Крысы и люди — точки на удивительной кривой, соединяющей землероек, одних из самых мелких млекопитающих, с самыми большими — слонами и синими китами (см. рис. 12).
Рис. 12. График зависимости уровня метаболизма в состоянии покоя от массы тела у млекопитающих разного размера, от мыши до слона. Наклон прямой на графике с логарифмическим масштабом на обеих осях составляет ¾ (0,75), то есть при подъеме на три деления по вертикальной оси она проходит четыре деления по горизонтальной оси. Этот наклон и соответствует показателю степени ¾. Уровень метаболизма изменяется пропорционально массе в степени ¾ (m¾)

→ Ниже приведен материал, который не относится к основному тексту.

(* ===== verification/ExecSpec.v ===== *)
(** * What holds of the Exec connection

    Every callback handed to the connection is called once ([exec_answers_once]) in every system that
    can be reached ([Tasks.reaches]), whatever the threads, the dialer, the gateway and the timer
    do. The lemmas here on how an operation changes the requests ([evolves], [grows]) serve
    [ExecLive], [ExecSends] and [ExecPin] too. *)

From S2P Require Import Prelude Bytes Core Json Endpoint Tasks ExecWire ExecConn.

Open Scope Z_scope.

#[local] Arguments chars : simpl never.

Lemma total_cons_Permutation {A} (w : A → nat) x l l' : l ≡ₚ x :: l' → total w l = (w x + total w l')%nat.
Proof. intros ->. done. Qed.

(** ** Requests *)

Definition rids (log : list Notice) : list Z := log ≫= λ n, match n with NRid r => [r] | _ => [] end.

Lemma rids_app l l' : rids (l ++ l') = rids l ++ rids l'.
Proof. apply bind_app. Qed.
Lemma rids_fmap l : rids (NRid <$> l) = l.
Proof. induction l as [|r l IH]; [done|]. cbn. by f_equal. Qed.
Lemma rids_none l : Forall (λ n, match n with NRid _ => False | _ => True end) l → rids l = [].
Proof. induction 1 as [|n l Hn _ IH]; [done|]. by destruct n. Qed.

(** A renewal has nobody waiting on it. *)
Definition unattended (p : Pending) : Prop := pd_internal p = true → pd_done p = None.

(** The state's requests have ids that were given out. *)
Definition requests_ok (log : list Notice) (l : list (Z * Pending)) : Prop :=
  Forall (λ e, e.1 ∈ rids log ∧ unattended e.2) l.

Definition task_ok (t : Task) : Prop := match t with TRequest _ done true _ => done = None | _ => True end.

(** ** Promises *)

(** A callback somebody waits on: of a request or a subscription, or of [connect]. *)
Inductive Promise := Replies (q : Z) | Connects (w : Z).

Definition inDone (p : Promise) (done : option Callback) : nat :=
  match p, done with
  | Replies q, Some (Caller q' | Subscribing _ (Some q')) => tally (q' =? q)
  | _, _ => 0
  end.
Definition inJob (p : Promise) (j : Job) : nat :=
  match p, j with
  | _, JReply done _ => inDone p (Some done)
  | Connects w, JConnected w' _ => tally (w' =? w)
  | _, _ => 0
  end.
Definition inWaiter (p : Promise) (w : Z) : nat := inJob p (JConnected w Ok).
Definition inTask (p : Promise) (t : Task) : nat :=
  match t with
  | TRequest _ done _ _ => inDone p done
  | TSubscribe _ _ _ q => inDone p (Caller <$> q)
  | TTell q _ => inDone p (Some (Caller q))
  | TConnect (Some w) => inWaiter p w
  | TDeliver j | TRun j | TPolled j => inJob p j
  | _ => 0
  end.
Definition inEntry (p : Promise) (e : Z * Pending) : nat := inDone p (pd_done e.2).
Definition queued (x : Exec) : list Job := match posted_ x with Some q => qu_jobs q | None => [] end.

(** With the connection. *)
Definition held (p : Promise) (x : Exec) : nat :=
  (total (inEntry p) (pending x) + total (inJob p) (outbox_ (requests x)) + total (inWaiter p) (waiters_ x) +
   total (inJob p) (queued x))%nat.

Definition asked (p : Promise) (n : Notice) : nat :=
  match n with NAsked q => inDone p (Some (Caller q)) | NWaits w => inWaiter p w | _ => 0 end.
(** Called, or given up by a closed dispatcher. *)
Definition answered (p : Promise) (n : Notice) : nat :=
  match n with
  | NReply q _ => inDone p (Some (Caller q))
  | NConnected w st => inJob p (JConnected w st)
  | NDropped j => inJob p j
  | _ => 0
  end.

Section Promises.
Variable opts : ExecConnectOptions.
Variable p : Promise.

Lemma inEntry_done k e : inEntry p (k, e) = inDone p (pd_done e). Proof. done. Qed.
Lemma inDone_none : inDone p None = 0%nat. Proof. by destruct p. Qed.
Lemma inJob_reply d r : inJob p (JReply d r) = inDone p (Some d). Proof. by destruct p. Qed.
Lemma inJob_connected w st : inJob p (JConnected w st) = inWaiter p w. Proof. by destruct p. Qed.
Lemma inJob_dial : inJob p JDial = 0%nat. Proof. by destruct p. Qed.
Lemma total_reply (o : option Callback) r run :
  total (inJob p) (match o with Some d => JReply d r :: run | None => run end) = (inDone p o + total (inJob p) run)%nat.
Proof. destruct o; [by rewrite total_cons, inJob_reply|by rewrite inDone_none]. Qed.

Lemma held_link v x : held p (set_link v x) = held p x. Proof. done. Qed.
Lemma held_retry v x : held p (set_retry v x) = held p x. Proof. done. Qed.
Lemma held_topics v x : held p (set_topics v x) = held p x. Proof. done. Qed.
Lemma held_lastFailure v x : held p (set_lastFailure v x) = held p x. Proof. done. Qed.
Lemma held_endpoint v x : held p (set_endpoint v x) = held p x. Proof. done. Qed.
Lemma held_pending l x : (held p (set_pending l x) + total (inEntry p) (pending x) = held p x + total (inEntry p) l)%nat.
Proof. unfold held, pending, queued. cbn. lia. Qed.
Lemma held_waiters l x : (held p (set_waiters l x) + total (inWaiter p) (waiters_ x) = held p x + total (inWaiter p) l)%nat.
Proof. unfold held, pending, queued. cbn. lia. Qed.
Lemma held_posted q q' x :
  posted_ x = Some q → (held p (set_posted (Some q') x) + total (inJob p) (qu_jobs q) = held p x + total (inJob p) (qu_jobs q'))%nat.
Proof. intros E. unfold held, pending, queued. rewrite E. cbn. lia. Qed.
Lemma held_ensureTimer x : held p (ensureTimerLocked x) = held p x.
Proof. unfold ensureTimerLocked. by destruct (_ || _). Qed.
Lemma held_schedule now d x : held p (scheduleReconnectLocked now d x) = held p x.
Proof. unfold scheduleReconnectLocked. by rewrite held_ensureTimer. Qed.

Ltac books :=
  rewrite ?held_link, ?held_retry, ?held_topics, ?held_lastFailure, ?held_endpoint, ?held_schedule, ?total_app, ?total_cons,
    ?total_nil, ?inJob_reply, ?inJob_connected, ?inJob_dial, ?inDone_none; lia.
(** C21. Whatever the threads, the dialer, the gateway and the timer do: while the connection is not
    closed, there is at most one attempt to connect and none when it is open; if a request or, with
    reconnects, a caller of [connect] waits, it is open, or such an attempt is under way, or a
    reconnect is due with the timer thread there to begin it, or the dispatcher was closed and
    dropped the attempt (then nothing begins another, and only the request's deadline ends it:
    [dropped_dial_strands]); and the timer thread that ends late requests is there when there is
    one. A closed connection has nothing that waits. *)
Theorem exec_never_stranded good dispatcher (s : Work Exec Task Notice) :
  reaches good (newExec opts dispatcher) s →
  let x := wk_state s in
  if isClosed x then pending x = [] ∧ waiters_ x = [] ∧ ws_ (link x) = None
  else
    (attempts s + droppedDials s ≤ 1)%nat ∧ (isOpen x = true → attempts s = 0%nat ∧ droppedDials s = 0%nat) ∧
    (waits x → isOpen x = true ∨ attempts s = 1%nat ∨ (reconnectDue_ (retry x) = true ∧ timerStarted_ (retry x) = true) ∨
      (droppedDials s = 1%nat ∧ dispatcherClosed x)) ∧
    (attended x → timerStarted_ (retry x) = true).
Proof.
  intros Hr. apply (tasks_invariant good live _ _ (live_kept good)) in Hr; [|apply live_new].
  destruct Hr as [Hs _ _ Hf Hq Hd]. cbn. pose proof (attempts_dialing s Hf) as Ha.
  fold (droppedDials s) in Hq.
  assert (tally (connecting (wk_state s)) ≤ attempts s)%nat as Hcn by (unfold attempts; lia).
  set (x := wk_state s) in *. clearbody x. destruct (isClosed x) eqn:Hc; [by apply so_closed|].
  specialize (Hd eq_refl). assert (attempts s + droppedDials s = tally (dialing_ (link x)))%nat as E by lia. clear Ha Hd. split_and!.
  - rewrite E. destruct (dialing_ _); cbn; lia.
  - intros [_ Ho]%isOpen_true. destruct (state_ok_open _ Hs Ho) as [_ Hdl]. rewrite Hdl in E. cbn in E. lia.
  - intros Hw. destruct (isOpen x) eqn:Ho; [by left|]. destruct (dialing_ (link x)) eqn:Hdl.
    + cbn in E. destruct (attempts s) as [|[|n]]; [|by right; left|lia]. right; right; right. split; [lia|apply Hq; lia].
    + destruct (so_waits _ Hs Hc Hw) as [|[Hws|Hdue]]; [congruence| |right; right; left; split; [done|by apply so_due]].
      unfold isOpen in Ho. rewrite bool_decide_eq_true_2 in Ho by done. cbn in Ho.
      unfold connecting in Hcn. rewrite bool_decide_eq_true_2, Ho in Hcn by done. cbn in Hcn, E. lia.
  - by apply so_timer.
Qed.
End Live.
(* ===== verification/ExecSends.v ===== *)
(** * How often a request is written

    A request of the Exec connection is written to a socket when it gets its id or when the socket
    opens, and a second time only as a call that goes again. [spent] is what was written for an id
    and may still be written. *)

From S2P Require Import Prelude Bytes Core Json Endpoint Tasks ExecWire ExecConn ExecSpec ExecLive.

Import le.
Open Scope Z_scope.

#[local] Arguments chars : simpl never.

(** Request ids are 32 bits wide and not zero. *)
Definition id_ok (r : Z) : Prop := 1 ≤ r ≤ 4294967295.

Lemma octets_id r r' : id_ok r → id_ok r' → octets 4 r = octets 4 r' → r = r'.
Proof.
  intros H H' E. apply (f_equal (value 32)) in E. rewrite !value_octets in E by lia. unfold id_ok in *.
  rewrite !Z.mod_small in E by lia. done.
Qed.

Definition isCall (p : Pending) : bool := bool_decide (cf_kind (pd_frame p) = KCall).

(** The frame is a call, or not, and carries the id. *)
Definition writes (call : bool) (rid : Z) (b : bytes) : bool :=
  match b with t :: b => Bool.eqb (t =? 1) call && bool_decide (take 4 b = octets 4 rid) | [] => false end.

Lemma encode_writes call rid f b :
  encode f = Val b → id_ok rid → id_ok (cf_rid f) → writes call rid b = Bool.eqb (bool_decide (cf_kind f = KCall)) call && (cf_rid f =? rid).
Proof.
  intros (tail & ->)%encode_head Hr Hf. cbn [writes]. f_equal; [by destruct (cf_kind f)|].
  rewrite take_app_length' by (by rewrite length_octets).
  destruct (Z.eqb_spec (cf_rid f) rid) as [->|Hne]; [by apply bool_decide_eq_true|]. apply bool_decide_eq_false.
  intros E%octets_id; done.
Qed.

Section Sends.
Variable opts : ExecConnectOptions.
#[local] Hint Extern 0 (Worker Exec _ _ _) => exact (execWorker opts) : typeclass_instances.

Section Spent.
Variable call : bool.
Variable rid : Z.
Hypothesis rid_ok : id_ok rid.

(** What a request may still be written. *)
Definition budget (e : Z * Pending) : nat :=
  if (e.1 =? rid) && Bool.eqb (isCall e.2) call then tally (pd_gen e.2 =? 0) + tally (goesAgain opts e.2) else 0.
Definition written (b : bytes) : nat := tally (writes call rid b).
Definition spent (x : Exec) : nat := total written (toSend_ (requests x)) + total budget (pending x).
Definition limit : nat := 1 + tally (call && eo_reconnect opts).

(** The requests of a state: frames with the ids they are under, each id once. *)
Definition framed (x : Exec) : Prop :=
  Forall (λ e, cf_rid (pd_frame e.2) = e.1 ∧ id_ok e.1) (pending x).

Lemma budget_limit e : (budget e ≤ limit)%nat.
Proof.
  unfold budget, limit, goesAgain, isCall. destruct (e.1 =? rid); [|cbn; lia]. destruct (pd_gen e.2 =? 0), (eo_reconnect opts), call, (pd_retried e.2), (bool_decide _); cbn; lia.
Qed.
Lemma budget_other e : e.1 ≠ rid → budget e = 0%nat.
Proof. intros H%Z.eqb_neq. unfold budget. by rewrite H. Qed.

Lemma spent_pending l x : (spent (set_pending l x) + total budget (pending x) = spent x + total budget l)%nat.
Proof. unfold spent, pending. cbn. lia. Qed.

(** Sending a request that waits. *)
Lemma spent_sendLocked r p x :
  framed x → 1 ≤ gen_ (link x) → look r (pending x) = Some p → pd_gen p = 0 → (spent (sendLocked r x) ≤ spent x)%nat.
Proof.
  intros Hf Hg E Hp. unfold sendLocked. unfold pending in E. rewrite E.
  pose proof (total_cons_Permutation budget _ _ _ (erase_Permutation _ _ _ E)) as H1.
  destruct (proj1 (list.Forall_forall _ _) Hf _ (look_In _ _ _ E)) as [Er Hr]. cbn [fst snd] in Er, Hr.
  destruct (encode (pd_frame (set_gen (gen_ (link x)) p))) as [b|] eqn:Eb; unfold spent, pending in *; cbn; [|lia].
  rewrite (total_cons_Permutation budget _ _ _ (change_Permutation _ (λ _, set_gen (gen_ (link x)) p) _ _ E)), H1, total_app, total_cons, total_nil.
  cbn [set_gen pd_frame] in Eb. unfold written at 2. rewrite (encode_writes call rid _ _ Eb rid_ok) by by rewrite Er.
  unfold budget at 1 3. unfold isCall, goesAgain. cbn [set_gen fst snd pd_frame pd_gen pd_retried]. rewrite Hp, Er.
  destruct (Z.eqb_spec (gen_ (link x)) 0); [lia|]. destruct (Bool.eqb _ _), (r =? rid); cbn; lia.
Qed.

Lemma spent_sendLocked_none r x : look r (pending x) = None → sendLocked r x = x.
Proof. unfold sendLocked, pending. by intros ->. Qed.

Lemma framed_evolves x y : evolves (pending x) (pending y) → framed x → framed y.
Proof.
  intros He. unfold framed. rewrite !list.Forall_forall. intros H [k e'] Hx. destruct (evolves_In _ _ _ _ He Hx) as (e & Hin & [Hfr _ _ _ _ _]).
  cbn [fst snd]. rewrite Hfr. exact (H _ Hin).
Qed.

Lemma look_change_ne {V} (k k' : Z) (f : V → V) l : k ≠ k' → look k (change k' f l) = look k l.
Proof.
  intros Hne. induction l as [|[k1 v] l IH]; [done|]. cbn. case_decide as E1; cbn; [|by rewrite IH].
  subst. by rewrite !decide_False by congruence.
Qed.
Lemma look_erase_ne {V} k k' (l : list (Z * V)) : k ≠ k' → look k (erase k' l) = look k l.
Proof.
  intros Hne. induction l as [|[k1 v] l IH]; [done|]. cbn. case_decide as E1; cbn; [|by rewrite IH].
  subst. by rewrite decide_False by congruence.
Qed.
Lemma look_sendLocked k r x : k ≠ r → look k (pending (sendLocked r x)) = look k (pending x).
Proof.
  intros Hne. unfold sendLocked, pending. destruct (look r _) as [p|]; [|done].
  destruct (encode _); cbn; [by rewrite look_change_ne|by rewrite look_erase_ne].
Qed.

Lemma spent_sendAll ids x :
  framed x → 1 ≤ gen_ (link x) → NoDup ids → (∀ r, r ∈ ids → ∃ p, look r (pending x) = Some p ∧ pd_gen p = 0) →
  (spent (foldl (λ x r, sendLocked r x) x ids) ≤ spent x)%nat.
Proof.
  revert x. induction ids as [|r ids IH]; intros x Hf Hg Hn Hl; [done|]. apply list.NoDup_cons in Hn as [Hr Hn]. cbn [foldl].
  destruct (Hl r) as (p & E & Hp); [by left|]. etrans; [|by eapply spent_sendLocked].
  destruct (sendLocked_rest r x) as (El & _ & _). apply IH; [|by rewrite El|done|].
  - eapply framed_evolves; [apply evolves_sendLocked|done].
  - intros r' Hr'. rewrite look_sendLocked by (intros ->; done). apply Hl. by right.
Qed.

Lemma look_NoDup {V} k (v : V) (l : list (Z * V)) : NoDup l.*1 → (k, v) ∈ l → look k l = Some v.
Proof.
  induction l as [|[k1 v1] l IH]; cbn; [set_solver|]. intros [Hk Hn]%list.NoDup_cons [[= -> ->]|H]%elem_of_cons; [by rewrite decide_True|].
  rewrite decide_False; [by apply IH|]. intros ->. apply Hk, list_elem_of_fmap. by exists (k1, v).
Qed.

Lemma waiting_look x : NoDup (pending x).*1 → NoDup (waiting x) ∧ ∀ r, r ∈ waiting x → ∃ p, look r (pending x) = Some p ∧ pd_gen p = 0.
Proof.
  intros Hn. unfold waiting. split.
  - eapply sublist_NoDup; [exact Hn|apply evolves_keys, evolves_filter].
  - intros r ([r' p] & -> & Hin)%list_elem_of_fmap. apply list_elem_of_In, filter_In in Hin as [Hin%list_elem_of_In Hp%Z.eqb_eq].
    exists p. split; [by apply look_NoDup|done].
Qed.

Никто не спорит, что большие животные потребляют больше пищи и кислорода, чем маленькие. Однако при удвоении массы тела потребление кислорода, против ожидания, не возрастает вдвое. С удвоением массы удваивается и общее число клеток. Если каждой клетке нужно одинаковое количество энергии для жизни, то удвоение массы должно удваивать и количество необходимой пищи и кислорода. Это предполагает точную эквивалентность: при увеличении массы тела уровень метаболизма должен повышаться прямо пропорционально. Тем не менее это не так. С увеличением размеров тела животных клеткам их тела нужно меньше питательных веществ для жизни. Большие животные имеют более низкий уровень метаболизма, чем можно было бы ожидать. Приращение массы отзывается чуть меньшим приращением уровня метаболизма. Мы уже рассмотрели семикратную разницу между крысой и человеком. Чем больше животное, тем меньше пищи на грамм собственного веса ему нужно. Возьмем, скажем, слона и мышь: если мы выясним, сколько пищи нужно для поддержания жизнедеятельности каждой клетки (или на грамм массы), то окажется, что слону ежеминутно нужно в 20 раз меньше пищи и кислорода, чем мыши. Если посмотреть с другой стороны, гора мышей размером со слона будет потреблять в 20 раз больше пищи и кислорода в минуту, чем сам слон. Ясно, что быть слоном экономически выгодно, но объясняет ли эта выгода эволюционную тенденцию к увеличению размера и усложнению?